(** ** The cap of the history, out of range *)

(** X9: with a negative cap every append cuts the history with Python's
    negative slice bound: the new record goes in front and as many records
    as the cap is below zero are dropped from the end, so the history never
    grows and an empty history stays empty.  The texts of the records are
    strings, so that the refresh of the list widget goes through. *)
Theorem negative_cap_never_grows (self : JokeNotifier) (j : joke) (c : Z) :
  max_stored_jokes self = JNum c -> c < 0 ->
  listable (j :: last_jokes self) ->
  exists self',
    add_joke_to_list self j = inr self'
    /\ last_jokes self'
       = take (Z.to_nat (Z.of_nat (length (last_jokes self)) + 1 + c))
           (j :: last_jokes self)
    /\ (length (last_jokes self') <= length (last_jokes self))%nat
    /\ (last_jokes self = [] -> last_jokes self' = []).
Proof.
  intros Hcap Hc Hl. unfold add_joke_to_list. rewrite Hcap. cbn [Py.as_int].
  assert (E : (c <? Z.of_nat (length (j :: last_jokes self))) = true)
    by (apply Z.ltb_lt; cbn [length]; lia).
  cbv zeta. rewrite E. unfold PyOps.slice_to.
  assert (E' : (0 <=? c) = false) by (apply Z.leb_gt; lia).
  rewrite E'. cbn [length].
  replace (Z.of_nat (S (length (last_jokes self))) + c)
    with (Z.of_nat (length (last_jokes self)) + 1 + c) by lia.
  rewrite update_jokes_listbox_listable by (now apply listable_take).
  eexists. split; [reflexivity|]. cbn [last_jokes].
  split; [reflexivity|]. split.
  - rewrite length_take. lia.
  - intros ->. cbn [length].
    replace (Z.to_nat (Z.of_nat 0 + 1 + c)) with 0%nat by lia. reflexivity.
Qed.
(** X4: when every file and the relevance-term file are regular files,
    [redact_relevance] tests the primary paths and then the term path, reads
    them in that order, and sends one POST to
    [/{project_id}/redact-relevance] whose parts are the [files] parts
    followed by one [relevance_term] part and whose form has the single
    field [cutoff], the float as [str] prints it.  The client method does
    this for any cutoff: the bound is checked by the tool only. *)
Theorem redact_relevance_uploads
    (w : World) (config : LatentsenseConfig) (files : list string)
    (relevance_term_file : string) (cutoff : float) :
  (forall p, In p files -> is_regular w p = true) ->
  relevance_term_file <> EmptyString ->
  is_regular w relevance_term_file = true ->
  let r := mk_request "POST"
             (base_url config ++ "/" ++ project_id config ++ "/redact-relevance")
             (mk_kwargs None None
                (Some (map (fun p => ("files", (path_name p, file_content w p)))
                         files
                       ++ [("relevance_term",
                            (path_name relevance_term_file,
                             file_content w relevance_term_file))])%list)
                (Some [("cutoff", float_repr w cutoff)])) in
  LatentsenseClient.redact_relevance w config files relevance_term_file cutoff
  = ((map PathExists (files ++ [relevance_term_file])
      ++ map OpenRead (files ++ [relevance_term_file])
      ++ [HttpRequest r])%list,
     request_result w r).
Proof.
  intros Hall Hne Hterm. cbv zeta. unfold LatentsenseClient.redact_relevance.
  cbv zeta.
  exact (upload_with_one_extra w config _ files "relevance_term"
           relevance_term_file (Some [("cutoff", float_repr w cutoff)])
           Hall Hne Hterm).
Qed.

* * *

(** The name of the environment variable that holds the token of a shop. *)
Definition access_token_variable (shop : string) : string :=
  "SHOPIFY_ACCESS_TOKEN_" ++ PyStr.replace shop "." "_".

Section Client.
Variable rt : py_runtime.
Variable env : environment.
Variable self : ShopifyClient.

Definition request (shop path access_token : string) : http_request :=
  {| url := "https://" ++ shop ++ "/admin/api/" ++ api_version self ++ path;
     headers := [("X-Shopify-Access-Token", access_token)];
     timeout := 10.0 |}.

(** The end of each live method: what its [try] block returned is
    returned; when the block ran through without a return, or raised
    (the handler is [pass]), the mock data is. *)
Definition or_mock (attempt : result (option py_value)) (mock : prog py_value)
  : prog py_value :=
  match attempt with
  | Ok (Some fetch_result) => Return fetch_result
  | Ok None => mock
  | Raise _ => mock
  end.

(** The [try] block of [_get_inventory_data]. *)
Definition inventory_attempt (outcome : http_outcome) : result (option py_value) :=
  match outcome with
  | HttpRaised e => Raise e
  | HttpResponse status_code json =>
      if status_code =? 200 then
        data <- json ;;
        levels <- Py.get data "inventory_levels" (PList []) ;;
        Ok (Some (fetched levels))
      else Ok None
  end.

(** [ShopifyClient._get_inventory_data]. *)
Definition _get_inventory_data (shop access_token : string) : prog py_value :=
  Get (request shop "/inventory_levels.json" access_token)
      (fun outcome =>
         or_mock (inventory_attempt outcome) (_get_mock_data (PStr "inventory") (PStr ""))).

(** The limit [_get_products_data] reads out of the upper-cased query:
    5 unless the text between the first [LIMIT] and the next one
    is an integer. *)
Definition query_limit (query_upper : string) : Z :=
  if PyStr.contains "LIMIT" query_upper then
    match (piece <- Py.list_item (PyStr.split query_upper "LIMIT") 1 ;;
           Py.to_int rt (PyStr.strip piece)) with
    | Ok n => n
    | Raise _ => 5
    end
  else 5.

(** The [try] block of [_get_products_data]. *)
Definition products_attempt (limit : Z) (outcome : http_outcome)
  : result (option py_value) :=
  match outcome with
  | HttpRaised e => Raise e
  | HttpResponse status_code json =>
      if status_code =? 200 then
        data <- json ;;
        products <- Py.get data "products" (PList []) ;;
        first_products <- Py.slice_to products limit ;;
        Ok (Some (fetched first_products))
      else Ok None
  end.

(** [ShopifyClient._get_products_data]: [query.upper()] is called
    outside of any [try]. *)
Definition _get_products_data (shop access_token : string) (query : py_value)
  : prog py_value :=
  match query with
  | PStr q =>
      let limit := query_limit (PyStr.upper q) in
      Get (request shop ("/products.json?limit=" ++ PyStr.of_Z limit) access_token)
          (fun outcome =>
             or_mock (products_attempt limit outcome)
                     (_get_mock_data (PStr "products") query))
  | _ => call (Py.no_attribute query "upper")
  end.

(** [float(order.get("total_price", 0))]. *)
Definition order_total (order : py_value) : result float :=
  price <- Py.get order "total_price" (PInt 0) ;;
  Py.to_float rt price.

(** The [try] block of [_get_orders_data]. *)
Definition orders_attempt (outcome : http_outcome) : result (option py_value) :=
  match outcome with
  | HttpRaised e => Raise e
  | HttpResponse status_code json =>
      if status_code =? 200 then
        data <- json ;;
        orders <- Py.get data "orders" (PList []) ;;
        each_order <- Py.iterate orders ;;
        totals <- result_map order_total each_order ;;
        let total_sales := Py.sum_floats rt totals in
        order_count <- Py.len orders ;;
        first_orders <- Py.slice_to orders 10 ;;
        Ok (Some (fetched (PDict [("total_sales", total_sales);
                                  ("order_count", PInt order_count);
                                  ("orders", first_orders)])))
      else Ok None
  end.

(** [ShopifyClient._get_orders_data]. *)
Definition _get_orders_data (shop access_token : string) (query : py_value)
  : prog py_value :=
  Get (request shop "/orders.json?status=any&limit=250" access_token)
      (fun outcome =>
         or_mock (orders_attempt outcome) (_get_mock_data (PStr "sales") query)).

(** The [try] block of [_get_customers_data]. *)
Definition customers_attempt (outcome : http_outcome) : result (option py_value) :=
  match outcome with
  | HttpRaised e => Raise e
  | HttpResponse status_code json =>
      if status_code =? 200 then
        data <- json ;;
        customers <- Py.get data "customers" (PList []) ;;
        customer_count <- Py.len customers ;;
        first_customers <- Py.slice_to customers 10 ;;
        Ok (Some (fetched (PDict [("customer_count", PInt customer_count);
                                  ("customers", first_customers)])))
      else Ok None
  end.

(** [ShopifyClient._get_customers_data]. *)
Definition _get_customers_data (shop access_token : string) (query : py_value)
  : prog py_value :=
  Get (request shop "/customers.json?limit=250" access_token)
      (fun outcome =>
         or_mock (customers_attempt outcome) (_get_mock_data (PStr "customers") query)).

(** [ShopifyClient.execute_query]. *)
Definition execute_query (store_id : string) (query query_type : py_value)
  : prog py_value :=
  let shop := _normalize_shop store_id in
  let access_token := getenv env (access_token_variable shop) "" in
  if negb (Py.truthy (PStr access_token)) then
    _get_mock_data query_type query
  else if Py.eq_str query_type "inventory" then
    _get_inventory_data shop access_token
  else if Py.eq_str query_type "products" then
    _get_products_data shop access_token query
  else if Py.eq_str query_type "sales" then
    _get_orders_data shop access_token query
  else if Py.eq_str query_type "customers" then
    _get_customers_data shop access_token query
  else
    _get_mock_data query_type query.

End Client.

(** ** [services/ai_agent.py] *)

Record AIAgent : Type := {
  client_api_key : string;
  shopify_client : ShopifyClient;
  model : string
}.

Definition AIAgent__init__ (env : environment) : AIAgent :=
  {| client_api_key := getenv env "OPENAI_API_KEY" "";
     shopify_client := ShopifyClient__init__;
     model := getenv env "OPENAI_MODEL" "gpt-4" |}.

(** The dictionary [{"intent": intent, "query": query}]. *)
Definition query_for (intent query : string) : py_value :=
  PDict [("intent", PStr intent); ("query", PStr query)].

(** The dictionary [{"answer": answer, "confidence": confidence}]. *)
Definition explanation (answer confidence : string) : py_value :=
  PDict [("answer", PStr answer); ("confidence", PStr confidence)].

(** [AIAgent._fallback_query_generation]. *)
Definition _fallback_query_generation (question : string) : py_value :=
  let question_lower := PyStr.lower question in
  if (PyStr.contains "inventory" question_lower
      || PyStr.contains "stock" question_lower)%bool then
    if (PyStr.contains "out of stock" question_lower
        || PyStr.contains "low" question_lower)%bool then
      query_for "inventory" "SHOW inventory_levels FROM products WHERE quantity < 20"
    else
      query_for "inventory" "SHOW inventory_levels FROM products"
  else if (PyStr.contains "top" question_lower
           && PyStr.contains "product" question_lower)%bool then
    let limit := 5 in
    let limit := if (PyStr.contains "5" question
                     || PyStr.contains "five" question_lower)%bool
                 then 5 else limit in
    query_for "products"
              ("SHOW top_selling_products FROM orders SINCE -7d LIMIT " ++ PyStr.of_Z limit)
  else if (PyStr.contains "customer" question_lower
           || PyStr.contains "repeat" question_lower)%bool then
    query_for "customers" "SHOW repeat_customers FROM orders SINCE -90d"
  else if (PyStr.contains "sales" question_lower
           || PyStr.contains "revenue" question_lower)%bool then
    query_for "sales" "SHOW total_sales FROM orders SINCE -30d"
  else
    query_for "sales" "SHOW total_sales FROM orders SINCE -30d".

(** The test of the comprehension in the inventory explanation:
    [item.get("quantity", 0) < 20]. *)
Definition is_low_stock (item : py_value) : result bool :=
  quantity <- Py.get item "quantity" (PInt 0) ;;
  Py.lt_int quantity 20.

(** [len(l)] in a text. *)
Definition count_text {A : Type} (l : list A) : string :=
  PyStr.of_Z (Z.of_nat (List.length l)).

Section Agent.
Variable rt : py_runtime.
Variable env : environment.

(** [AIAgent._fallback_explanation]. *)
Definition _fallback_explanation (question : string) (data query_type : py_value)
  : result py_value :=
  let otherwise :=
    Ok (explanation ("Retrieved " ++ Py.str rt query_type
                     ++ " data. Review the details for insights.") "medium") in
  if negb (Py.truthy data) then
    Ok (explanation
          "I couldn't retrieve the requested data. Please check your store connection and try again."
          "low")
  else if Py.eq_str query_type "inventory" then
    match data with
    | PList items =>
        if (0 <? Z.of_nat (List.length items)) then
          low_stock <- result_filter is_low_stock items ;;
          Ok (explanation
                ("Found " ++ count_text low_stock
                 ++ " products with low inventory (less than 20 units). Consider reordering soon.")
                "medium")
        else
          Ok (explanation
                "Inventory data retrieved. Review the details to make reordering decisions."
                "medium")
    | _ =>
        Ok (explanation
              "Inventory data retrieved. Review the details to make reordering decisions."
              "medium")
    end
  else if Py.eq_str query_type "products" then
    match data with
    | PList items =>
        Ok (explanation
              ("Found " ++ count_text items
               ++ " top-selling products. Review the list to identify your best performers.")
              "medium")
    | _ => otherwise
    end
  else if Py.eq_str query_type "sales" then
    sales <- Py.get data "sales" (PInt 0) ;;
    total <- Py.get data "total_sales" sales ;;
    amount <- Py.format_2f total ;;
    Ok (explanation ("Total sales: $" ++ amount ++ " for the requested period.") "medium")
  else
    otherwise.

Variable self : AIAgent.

■ WORK ORDER: Copy the records above exactly, beginning at the line that contains "as the cap is" and stopping after the line that contains "strings, so that".

■ YOUR SOLUTION:
    as the cap is below zero are dropped from the end, so the history never
    grows and an empty history stays empty.  The texts of the records are
    strings, so that the refresh of the list widget goes through. *)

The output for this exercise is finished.